The following is a letter I’ve written my US Senators and Representative regarding the FBI’s attempt to force Apple to provide a backdoor into their iOS encryption framework.
Dear $CongressCritter,
I am strongly against the FBI’s attempt to force Apple to provide a backdoor into their iOS encryption framework.
I am not an iPhone user, but as a 15-year veteran of the tech industry, I am intimately familiar with the importance of encryption in today’s technology ecosystem. If the FBI were to force Apple into providing a backdoor into their encryption framework, there is little to ensure that this capability is limited to this one case and absolutely nothing to prevent others from using it once created. To expect that the custom iOS provided to the FBI would never get into the hands of hackers and enemy states is naive and dangerous. Nor is there anything to prevent the FBI or other government security agencies from using this against US citizens in the future.
Forcing Apple to provide a backdoor sets a terrible precedent. It will negatively impact the US technology sector, and thereby the US economy, as individuals and businesses (both within the US and outside of it) stop purchasing US-made equipment knowing that the US government has, or can have, a route into their data.

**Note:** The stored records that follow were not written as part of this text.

(** * KML viewer: feature summary, line lengths and map envelope

    A shallow embedding of [src/App.tsx]: the haversine distance
    ([calculateDistance]), the per-kind feature count ([showSummary]), the
    per-line length table ([showDetails]) and the bounds accumulation of
    [MapUpdater].

    Numbers.  A JavaScript number is read in two ways.  In [number] a finite
    value is an exact real, and the two special values the code can meet,
    [NaN] and the infinities, are kept apart; arithmetic on finite values
    is exact (rounding, overflow and the sign of zero are left out), and the
    special values follow IEEE 754 as ECMAScript prescribes.  This reading
    carries the control flow and the statements that rounding does not
    touch.  In [Binary64] a number is a binary64 float with the operations
    of IEEE 754, and [Math.sin], [Math.cos] and [Math.atan2] are the host's,
    known only through the values that ECMAScript fixes; this reading shows
    what rounding does to the distance. *)

From Stdlib Require Import Reals Lra Lia List String Bool Arith.
From Stdlib Require Import Permutation Ascii NArith Floats.
Import ListNotations.

Open Scope R_scope.

(** ** JavaScript numbers *)

Module JsNumber.

Inductive number : Type :=
| Fin (r : R)
| NaN
| Inf (negative : bool).

Definition isFinite (x : number) : bool :=
  match x with Fin _ => true | _ => false end.

(** [isNaN (x)] *)
Definition isNaN (x : number) : bool :=
  match x with NaN => true | _ => false end.

Definition Rneg (r : R) : bool := if Rlt_dec r 0 then true else false.
Definition Rzero (r : R) : bool := if Req_dec_T r 0 then true else false.

(** [x + y] *)
Definition add (x y : number) : number :=
  match x, y with
  | NaN, _ | _, NaN => NaN
  | Fin a, Fin b => Fin (a + b)
  | Inf s, Fin _ | Fin _, Inf s => Inf s
  | Inf s, Inf t => if Bool.eqb s t then Inf s else NaN
  end.

(** [- x] *)
Definition neg (x : number) : number :=
  match x with
  | NaN => NaN
  | Fin a => Fin (- a)
  | Inf s => Inf (negb s)
  end.

(** [x - y] *)
Definition sub (x y : number) : number := add x (neg y).

(** [x * y] *)
Definition mul (x y : number) : number :=
  match x, y with
  | NaN, _ | _, NaN => NaN
  | Fin a, Fin b => Fin (a * b)
  | Inf s, Fin a | Fin a, Inf s =>
      if Rzero a then NaN else Inf (xorb s (Rneg a))
  | Inf s, Inf t => Inf (xorb s t)
  end.

(** [x / y]; a finite zero divisor is taken as [+0]. *)
Definition div (x y : number) : number :=
  match x, y with
  | NaN, _ | _, NaN => NaN
  | Fin a, Fin b =>
      if Rzero b then (if Rzero a then NaN else Inf (Rneg a))
      else Fin (a / b)
  | Inf s, Fin b => Inf (xorb s (Rneg b))
  | Fin _, Inf _ => Fin 0
  | Inf _, Inf _ => NaN
  end.

(** [Math.sin], [Math.cos] *)
Definition sin (x : number) : number :=
  match x with Fin a => Fin (Rtrigo_def.sin a) | _ => NaN end.

Definition cos (x : number) : number :=
  match x with Fin a => Fin (Rtrigo_def.cos a) | _ => NaN end.

(** [Math.sqrt] *)
Definition sqrt (x : number) : number :=
  match x with
  | NaN => NaN
  | Fin a => if Rneg a then NaN else Fin (R_sqrt.sqrt a)
  | Inf s => if s then NaN else Inf false
  end.

(** The angle of the point [(x, y)], in (-PI, PI]. *)
Definition Ratan2 (y x : R) : R :=
  if Rlt_dec 0 x then atan (y / x)
  else if Rlt_dec x 0 then
         (if Rneg y then atan (y / x) - PI else atan (y / x) + PI)
  else if Rlt_dec 0 y then PI / 2
  else if Rlt_dec y 0 then - (PI / 2)
  else 0.

(** [Math.atan2 (y, x)] *)
Definition atan2 (y x : number) : number :=
  match y, x with
  | NaN, _ | _, NaN => NaN
  | Fin b, Fin a => Fin (Ratan2 b a)
  | Fin b, Inf s => if s then Fin (if Rneg b then - PI else PI) else Fin 0
  | Inf t, Fin _ => Fin (if t then - (PI / 2) else PI / 2)
  | Inf t, Inf s =>
      let q := if s then 3 * PI / 4 else PI / 4 in
      Fin (if t then - q else q)
  end.

(** [Math.min], [Math.max] *)
Definition min (x y : number) : number :=
  match x, y with
  | NaN, _ | _, NaN => NaN
  | Fin a, Fin b => Fin (Rmin a b)
  | Inf s, Fin b => if s then Inf true else Fin b
  | Fin a, Inf s => if s then Inf true else Fin a
  | Inf s, Inf t => Inf (s || t)
  end.

Definition max (x y : number) : number :=
  match x, y with
  | NaN, _ | _, NaN => NaN
  | Fin a, Fin b => Fin (Rmax a b)
  | Inf s, Fin b => if s then Fin b else Inf false
  | Fin a, Inf s => if s then Fin a else Inf false
  | Inf s, Inf t => Inf (s && t)
  end.

(** [Math.PI] *)
Definition Math_PI : number := Fin PI.

End JsNumber.
Lemma find_latest (yd : list hrow) (n : string) (r : hrow) :
  sorted_by_date_desc yd ->
  find (fun h => String.eqb (institution_name h) n) yd = Some r ->
  In r yd /\ institution_name r = n
  /\ forall r', In r' yd -> institution_name r' = n ->
       String.leb (filing_date r') (filing_date r) = true.
Proof.
  intros Hs. induction Hs as [|h t Hs IH Hf]; simpl; [discriminate|].
  destruct (String.eqb_spec (institution_name h) n) as [Hn|Hn]; intro Hfind.
  - inversion Hfind; subst. split; [left; reflexivity|]. split; [reflexivity|].
    intros r' [<-|Hr'] _; [apply str_leb_refl|].
    rewrite Forall_forall in Hf. exact (Hf r' Hr').
  - destruct (IH Hfind) as (Hin & Hname & Hmax). split; [right; exact Hin|].
    split; [exact Hname|]. intros r' [<-|Hr'] Hr'n; [congruence|]. apply Hmax; assumption.
Qed.

Lemma filter_combine_incl (p : Z * hrow -> bool) (ys : list Z) (hs : list hrow) (x : hrow) :
  In x (map snd (filter p (combine ys hs))) -> In x hs.
Proof.
  revert ys. induction hs as [|h t IH]; intros [|y ys]; simpl; try tauto.
  destruct (p (y, h)); simpl; [intros [->|H]; [left; reflexivity|right; eapply IH; exact H]|].
  intro H. right. eapply IH. exact H.
Qed.

Lemma filter_combine_sorted (p : Z * hrow -> bool) (ys : list Z) (hs : list hrow) :
  sorted_by_date_desc hs -> sorted_by_date_desc (map snd (filter p (combine ys hs))).
Proof.
  unfold sorted_by_date_desc. revert ys.
  induction hs as [|h t IH]; intros [|y ys] Hs; simpl; try constructor.
  inversion Hs as [|? ? Ht Hf]; subst.
  destruct (p (y, h)); simpl; [|apply IH; exact Ht].
  constructor; [apply IH; exact Ht|]. rewrite Forall_forall in *.
  intros x Hx. apply Hf. eapply filter_combine_incl. exact Hx.
Qed.

Lemma year_rows_incl (y : Z) (hs : list hrow) (x : hrow) :
  In x (year_rows y hs) -> In x hs.
Proof.
  unfold year_rows. destruct (years_of hs); [apply filter_combine_incl|intros []].
Qed.

Lemma year_rows_sorted (y : Z) (hs : list hrow) :
  sorted_by_date_desc hs -> sorted_by_date_desc (year_rows y hs).
Proof.
  intro H. unfold year_rows. destruct (years_of hs); [apply filter_combine_sorted; exact H|].
  constructor.
Qed.

Lemma latest_per_institution_in (yd : list hrow) (x : hrow) :
  In x (latest_per_institution yd) -> In x yd.
Proof.
  unfold latest_per_institution. intro H. apply in_flat_map in H as (k & _ & Hk).
  destruct (find _ yd) eqn:F; [|destruct Hk].
  destruct Hk as [<-|[]]. apply find_some in F. apply F.
Qed.

Lemma filter_flat_map_comm (p : hrow -> bool) (g : string -> list hrow) (ks : list string) :
  filter p (flat_map g ks) = flat_map (fun k => filter p (g k)) ks.
Proof.
  induction ks as [|k ks IH]; simpl; [reflexivity|]. rewrite filter_app, IH. reflexivity.
Qed.
(** A number of the format above a roundable mantissa is not below the
    next number on its grid. *)
Lemma above_this c mh eh m e :
  in_format mh eh -> roundable m e -> c <= e -> c <= eh ->
  scaled c m e < scaled c mh eh -> scaled c (m + 1) e <= scaled c mh eh.
Proof.
  intros [[Hh0 Hh1] Heh] Hr Hce Hch H. pose proof Hr as [Hm He]. unfold scaled in *.
  assert (HP : 0 < 2 ^ (e - c)) by (apply Z.pow_pos_nonneg; lia).
  destruct (Z.le_gt_cases e eh) as [Hge|Hlt].
  - replace (eh - c) with ((eh - e) + (e - c)) in * by lia.
    rewrite Z.pow_add_r in * by lia.
    assert (HQ : 0 < 2 ^ (eh - e)) by (apply Z.pow_pos_nonneg; lia).
    assert (m < mh * 2 ^ (eh - e)) by nia. nia.
  - exfalso. pose proof (roundable_canonical m e Hr ltac:(lia)) as Hbig.
    assert (Hs : 2 ^ (eh - c) * 2 <= 2 ^ (e - c)) by (apply pow2_double; lia).
    change (2 ^ 53) with (2 ^ 52 * 2) in Hh1.
    assert (0 < 2 ^ (eh - c)) by (apply Z.pow_pos_nonneg; lia).
    nia.
Qed.

(** [2^k] as a number of the format, for [k] from -1074 to 1023. *)
Lemma pow2_in_format k :
  -1074 <= k <= 1023 ->
  exists m e, in_format m e /\ e <= 971 /\ e <= k /\
              forall c, c <= e -> scaled c m e = scaled c 1 k.
Proof.
  intros Hk. destruct (Z.le_gt_cases (-1022) k) as [Hn|Hs].
  - exists (2 ^ 52), (k - 52). unfold in_format. repeat split; try lia.
    intros c Hc. unfold scaled. rewrite <- Z.pow_add_r by lia.
    rewrite Z.mul_1_l. f_equal. lia.
  - exists (2 ^ (k + 1074)), (-1074). unfold in_format.
    assert (0 < 2 ^ (k + 1074)) by (apply Z.pow_pos_nonneg; lia).
    assert (2 ^ (k + 1074) < 2 ^ 53) by (apply pow2_lt; lia).
    repeat split; try lia.
    intros c Hc. unfold scaled. rewrite <- Z.pow_add_r by lia.
      rewrite Z.mul_1_l. f_equal. lia.
Qed.

(** Rounding keeps a value between two powers of two between them. *)
Lemma binary_round_aux_within c mx ex lx a b :
  roundable mx ex -> c <= ex -> c <= -1074 -> -1074 <= a <= b -> b <= 1023 ->
  scaled c 1 a <= scaled c mx ex ->
  scaled c (match lx with loc_Exact => mx | _ => mx + 1 end) ex <= scaled c 1 b ->
  within a b (binary_round_aux prec emax false mx ex lx).
Proof.
  intros Hr Hce Hc [Ha Hab] Hb Hlo Hhi. pose proof Hr as [Hm Hex].
  destruct (pow2_in_format b ltac:(lia)) as (mh & eh & Hfh & Heh & Hehb & Eh).
  assert (Hfa : in_format 1 a) by (unfold in_format; lia).
  pose proof (binary_round_aux_valid false mx ex lx Hm Hex) as Hv.
  pose proof (binary_round_aux_lower c false mx ex lx 1 a Hfa Hm Hce ltac:(lia) Hlo) as Hl.
  assert (Hch : c <= eh) by (destruct Hfh; lia).
  pose proof (binary_round_aux_upper c false mx ex lx mh eh Hfh Heh Hm Hex Hce Hch) as Hu.
  rewrite (Eh c Hch) in Hu. specialize (Hu Hhi).
  destruct (binary_round_aux prec emax false mx ex lx) as [s|s| |s m e]; try contradiction.
  destruct Hl as (-> & Hle & Hl). destruct Hu as (_ & Hu). cbn [valid_binary] in Hv.
  cbn [within]. split; [lia|]. split; [exact Hv|].
  apply bounded_mantissa in Hv as [He _].
  assert (HK : 0 < 2 ^ (-1074 - c)) by (apply Z.pow_pos_nonneg; lia).
  assert (R : forall m' e', -1074 <= e' -> scaled c m' e' = scaled (-1074) m' e' * 2 ^ (-1074 - c)).
  { intros m' e' He'. unfold scaled. replace (e' - c) with ((e' - -1074) + (-1074 - c)) by lia.
    rewrite Z.pow_add_r by lia. ring. }
  rewrite (R 1 a), (R (Z.pos m) e) in Hl by lia.
  rewrite (R 1 b), (R (Z.pos m) e) in Hu by lia.
  split; nia.
Qed.

Lemma scaled_mul c1 c2 m1 e1 m2 e2 :
  c1 <= e1 -> c2 <= e2 ->
  scaled (c1 + c2) (m1 * m2) (e1 + e2) = scaled c1 m1 e1 * scaled c2 m2 e2.
Proof.
  intros H1 H2. unfold scaled. replace (e1 + e2 - (c1 + c2)) with ((e1 - c1) + (e2 - c2)) by lia.
  rewrite Z.pow_add_r by lia. ring.
Qed.

Lemma Zdigits2_lower m k : 0 <= k -> 2 ^ k <= m -> k + 1 <= Zdigits2 m.
Proof.
  intros Hk H. assert (Hm : 0 < m).
  { assert (0 < 2 ^ k) by (apply Z.pow_pos_nonneg; lia). lia. }
  pose proof (Zdigits2_bounds m Hm) as [_ Bu]. pose proof (Zdigits2_pos m Hm).
  destruct (Z.le_gt_cases (k + 1) (Zdigits2 m)); [assumption|].
  assert (2 ^ Zdigits2 m <= 2 ^ k) by (apply pow2_le; lia). lia.
Qed.

Lemma roundable_mul mx ex my ey :
  bounded prec emax mx ex = true -> bounded prec emax my ey = true ->
  roundable (Z.pos (mx * my)) (ex + ey).
Proof.
  intros Hx Hy. apply bounded_mantissa in Hx as (Hex & Hmx & Hcx).
  apply bounded_mantissa in Hy as (Hey & Hmy & Hcy).
  split; [lia|]. rewrite Pos2Z.inj_mul.
  pose proof (exponent_of_ge (Z.pos mx * Z.pos my) (ex + ey)) as [X1 X2].
  destruct (Z.eq_dec ex (-1074)) as [Ex|Nx], (Z.eq_dec ey (-1074)) as [Ey|Ny].
  - lia.
  - specialize (Hcy ltac:(lia)).
    assert (53 <= Zdigits2 (Z.pos mx * Z.pos my)) by (apply (Zdigits2_lower _ 52); nia).
    lia.
  - specialize (Hcx ltac:(lia)).
    assert (53 <= Zdigits2 (Z.pos mx * Z.pos my)) by (apply (Zdigits2_lower _ 52); nia).
    lia.
  - specialize (Hcx ltac:(lia)). specialize (Hcy ltac:(lia)).
    assert (105 <= Zdigits2 (Z.pos mx * Z.pos my)).
    { apply (Zdigits2_lower _ 104); [lia|]. change (2 ^ 104) with (2 ^ 52 * 2 ^ 52). nia. }
    lia.
Qed.

Lemma scaled_pow2_mul a a' :
  -1074 <= a -> -1074 <= a' ->
  scaled (-1074 + -1074) 1 (a + a') = scaled (-1074) 1 a * scaled (-1074) 1 a'.
Proof. intros. rewrite <- scaled_mul by lia. reflexivity. Qed.

(** The product of two numbers between powers of two. *)
Lemma fmul_within a b a' b' x y :
  within a b x -> within a' b' y -> -1074 <= a + a' -> b + b' <= 1023 ->
  within (a + a') (b + b') (fmul x y).
Proof.
  destruct x as [| | |[] mx ex]; try contradiction.
  destruct y as [| | |[] my ey]; try contradiction.
  intros (Hab & Hx & Hxl & Hxu) (Hab' & Hy & Hyl & Hyu) Hlo Hhi.
  unfold fmul, SFmul. cbn [xorb].
  pose proof (bounded_mantissa _ _ Hx) as (Hex & _). pose proof (bounded_mantissa _ _ Hy) as (Hey & _).
  assert (P1 : 0 < scaled (-1074) 1 a) by (apply scaled_pos; lia).
  assert (P2 : 0 < scaled (-1074) 1 a') by (apply scaled_pos; lia).
  apply (binary_round_aux_within (-1074 + -1074)); try lia.
  - now apply roundable_mul.
  - rewrite Pos2Z.inj_mul, scaled_mul, scaled_pow2_mul by lia. nia.
  - rewrite Pos2Z.inj_mul, scaled_mul, scaled_pow2_mul by lia. nia.
Qed.
(** The end-to-end scenario: a default endpoint, the table of all its terms,
    an observer attached to and taken off the table, the table detached.
    It returns what [isObserved()] answered at each stage and the final
    consumer array of the endpoint. *)
Definition scenario (fuel : nat) (consumerToken : value)
  : M (bool * (bool * bool) * (bool * bool) * list loc) :=
  endpoint ← new_DefaultSparqlEndpoint;
  table ← new_DefaultVarAllTerms endpoint;
  b0 ← isObserved fuel table;
  addObserver table consumerToken;;
  b1 ← isObserved fuel table;
  b2 ← isObserved fuel endpoint;
  removeObserver table consumerToken;;
  b3 ← isObserved fuel table;
  b4 ← isObserved fuel endpoint;
  detache table;;
  cs ← get_consumers endpoint;
  mret (b0, (b1, b2), (b3, b4), cs).

(** ** Auxiliary notions used in the statements *)

(** The effect of the [includes/push] statement on an array. *)
Definition add_to {A : Type} `{EqDecision A} (x : A) (l : list A) : list A :=
  if includes l x then l else push l x.

Definition on_consumers (f : list loc → list loc) (o : object) : object :=
  mkObject (okind o) (f (consumers o)) (observers o).

Definition on_observers (f : list value → list value) (o : object) : object :=
  mkObject (okind o) (consumers o) (f (observers o)).

(** The first disjunct of [isObserved]: [hasObserver()] where the class has
    it, nothing for graph and dataset sources. *)
Definition directly_observed (o : object) : bool :=
  has_observers (family_of (okind o)) && (0 <? length (observers o)).

(** [c.isObserved()] returns [true]. *)
Definition Observed (h : heap) (c : loc) : Prop :=
  ∃ fuel, isObserved_rec fuel h c = Done true.

(** The consumer edges of the store: [c] is in the [consumers] array of
    [n]. *)
Definition edge (h : heap) (n c : loc) : Prop :=
  ∃ o, h !! n = Some o ∧ c ∈ consumers o.

(** Every reference held in a [consumers] array is to an object of the
    store. *)
Definition closed (h : heap) : Prop := ∀ n c, edge h n c → c < length h.

Definition closedb (h : heap) : bool :=
  forallb (λ o, forallb (λ c, c <? length h) (consumers o)) h.

(** The consumer edges form a directed acyclic graph: no object reaches
    itself along one or more edges. *)
Definition acyclic (h : heap) : Prop := ∀ n, ¬ tc (edge h) n n.

(** A sufficient test: every consumer was allocated after its producer, as
    is the case when edges are only made by constructors. *)
Definition increasing (h : heap) : bool :=
  forallb (λ '(n, o), forallb (λ c, n <? c) (consumers o)) (imap pair h).

(** A table registered as a consumer of itself, with and without an
    observer attached first. *)
Definition self_consumer (observed : bool) (consumerToken : value) : M loc :=
  endpoint ← new_DefaultSparqlEndpoint;
  table ← new_DefaultVarAllTerms endpoint;
  (if observed then addObserver table consumerToken else mret tt);;
  addConsumer table table;;
  mret table.

(** The stores these calls leave behind. *)
Definition cyclic_store (observed : bool) : heap :=
  [ mkObject DefaultSparqlEndpoint [1] [];
    mkObject (DefaultVarAllTerms 0) [1] (if observed then [VRef 1] else []) ].

(** Two tables that consume each other, the second also consumed by an
    observed third: the store after
    [a = new TabularSource("a"); b = new TabularSource("b");
     c = new TabularSource("c"); a.addConsumer(b); b.addConsumer(a);
     b.addConsumer(c); c.addObserver(token)]. *)
Definition observed_cycle_store : heap :=
  [ mkObject (TabularSource "a") [1] [];
    mkObject (TabularSource "b") [0; 2] [];
    mkObject (TabularSource "c") [] [VRef 2] ].

(** The store after [endpoint = new DefaultSparqlEndpoint();
    table = new DefaultVarAllTerms(endpoint); table.addObserver(token)]. *)
Definition observed_table_store : heap :=
  [ mkObject DefaultSparqlEndpoint [1] [];
    mkObject (DefaultVarAllTerms 0) [] [VRef 1] ].
Lemma inv_is_dir w p :
  inv out m0 w -> node_is_dir (fs w !! p) = node_is_dir (m0 !! p).
Proof.
  intros Hi. destruct (decide (p = out)) as [->|Hp].
  - destruct Hi as (_ & _ & Hc).
    by rewrite (can_append_not_dir _ _ Hc), out_not_dir.
  - by apply grown_is_dir with out, inv_other.
Qed.

Lemma inv_is_file w p :
  inv out m0 w -> p <> out ->
  node_is_file (fs w !! p) = node_is_file (m0 !! p).
Proof. intros Hi Hp. by apply grown_is_file with out, inv_other. Qed.

Lemma inv_file_outcome w f :
  inv out m0 w -> f <> out ->
  file_outcome (fs w !! f) f = file_outcome (m0 !! f) f /\
  file_warnings (fs w !! f) f = file_warnings (m0 !! f) f.
Proof.
  intros Hi Hf.
  destruct (inv_other w f Hi Hf) as [->|(names & wr & -> & -> & _)]; [done|].
  by rewrite !file_outcome_dir, !file_warnings_dir.
Qed.

(** A directory of [m0] is listed as in [m0], with the entry of the output
    behind the others when the output has been created in it. *)
Lemma inv_dir w d names wr :
  inv out m0 w -> m0 !! d = Some (Dir names wr) ->
  exists names',
    fs w !! d = Some (Dir names' wr) /\
    (names' = names \/
     names' = names ++ [Py.basename out] /\ d = Py.dirname out /\
     Py.join d (Py.basename out) = out).
Proof.
  intros Hi Hd.
  assert (d <> out) as Hne by (intros ->; by rewrite Hd in out_not_dir).
  destruct (decide (d = Py.dirname out)) as [->|Hdd].
  - destruct (inv_other w _ Hi Hne) as [Heq|(names1 & wr1 & H1 & H2 & Hj)].
    + exists names. rewrite <- Heq. by split; [|left].
    + rewrite Hd in H1. simplify_eq. eexists. split; [done|].
      unfold register. destruct (bool_decide _); [by left | by right].
  - destruct Hi as (Hag & _ & _). exists names.
    rewrite (Hag d Hne Hdd). by split; [|left].
Qed.

Lemma walked_nil w : inv out m0 w -> walked out m0 [] w w.
Proof.
  intros Hi. unfold walked. simpl.
  rewrite string_app_nil_r, app_nil_r. split_and!; try done.
  by intros [?|[_ ?]].
Qed.

Lemma walked_log c files w w' :
  reads [c] = [] ->
  walked out m0 files (log c w) w' -> walked out m0 files w w'.
Proof.
  intros Hc (Hi & Ht & Hr & Hf). split_and!; try done.
  rewrite Hr. simpl. by rewrite reads_app, Hc, app_nil_r.
Qed.
(** ** Block IDs and LLVM's reserved range *)

(** With the first application block ID at most 64, no block ID of the
    format is below it: none falls into the range LLVM keeps for its own
    blocks, and none is above 100. *)
Theorem block_ids_are_application_ids (FIRST_APPLICATION_BLOCKID : Z) (b : BlockID.t) :
  FIRST_APPLICATION_BLOCKID <= 64 ->
  FIRST_APPLICATION_BLOCKID <= BlockID.value FIRST_APPLICATION_BLOCKID b <= 100.
Proof.
  intros Hfirst.
  destruct b; cbn; lia.
Qed.

(** With LLVM's first application block ID, 8, the index block's ID is
    between 8 and 100. *)
Lemma block_ids_are_application_ids_at :
  8 <= BlockID.value 8 BlockID.INDEX_BLOCK_ID <= 100.
Proof.
  apply (block_ids_are_application_ids 8 BlockID.INDEX_BLOCK_ID).
  discriminate.
Defined.
Lemma startOdoAndConnectDebugger_cases (describe : string -> bool -> ComponentDescription)
    (pick : option nat) (started : bool) (component : ComponentWorkspaceFolder)
    (config : DebugConfiguration) (e : Editor) :
  let e0 := with_world (getComponentDevState component) e in
  let d := describe (contextPath component)
             (bool_decide (is_Some (getDevPlatform component (world e)).1)) in
  let r := (startOdoAndConnectDebugger describe pick started component config e).1 in
  let e' := (startOdoAndConnectDebugger describe pick started component config e).2 in
  (e' = e0 /\
   (r = Thrown \/ r = Returned None \/
    r = Returned (Some (mkStartDebuggerResult (cfg_type config)
                          "Component has no ports forwarded.")) /\
    (devForwardedPorts d = None \/ devForwardedPorts d = Some []))) \/
  (exists fps fp config',
     devForwardedPorts d = Some fps /\ fp ∈ fps /\
     ((exists p, debug_port d fps p) -> debug_port d fps (containerPort fp)) /\
     e' = startDebugging config' e0 /\
     cfg_contextPath config' = Some (contextPath component) /\
     cfg_name config' = cfg_name config /\
     cfg_type config' = cfg_type config /\
     cfg_request config' = cfg_request config /\
     (if decide (cfg_type config = "python")
      then snd <$> cfg_connect config' = Some (Some (localPort fp)) /\
           cfg_port config' = cfg_port config
      else cfg_port config' = Some (localPort fp) /\
           cfg_connect config' = cfg_connect config) /\
     r = if started
         then Returned (Some (mkStartDebuggerResult (cfg_type config)
                                "Debugger session has successfully started."))
         else Rejected "Debugger session failed to start." (cfg_type config)).
Proof.
  intros e0 d r e'. subst r e'. unfold startOdoAndConnectDebugger.
  change (with_world (getComponentDevState component) e) with e0.
  change (describe _ _) with d.
  destruct (devForwardedPorts d) as [[|pf rest]|] eqn:Hfps;
    [left; split; [done|]; right; right; split; [done|by right]| |
     left; split; [done|]; right; right; split; [done|by left]].
  destruct (debugPortsCandidates d (pf :: rest)) as [cands|] eqn:Hc; [|left; auto].
  destruct (choose _ pick) as [port|] eqn:Hch; [|left; auto].
  apply choose_elem, list_elem_of_fmap in Hch as (fp0 & -> & Hin).
  destruct (filtered_elem _ _ _ _ Hc Hin) as [Hfp Hdbg]. simpl.
  case_decide as Hpy.
  - destruct (cfg_connect config) as [[host port]|] eqn:Hconn; [|left; auto].
    right. eexists _, fp0, _. split; [done|]. split; [done|]. split; [done|].
    split; [by destruct started|]. simpl.
    repeat split; try done. by destruct started.
  - right. eexists _, fp0, _. split; [done|]. split; [done|]. split; [done|].
    split; [by destruct started|]. simpl.
    repeat split; try done. by destruct started.
Qed.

Privacy and security are inherently at odds with one another and I acknowledge that it is hard to find a balance between the two. But the US government should be directing tech companies to do a better job of protecting citizen’s privacy, not providing backdoors to allow the US government and others to violate that privacy.
Please put pressure on the FBI to withdraw their request from Apple and make it clear that American citizens need strong encryption to protect our privacy and the US economy.
Those who would give up essential Liberty, to purchase a little temporary Safety, deserve neither Liberty nor Safety.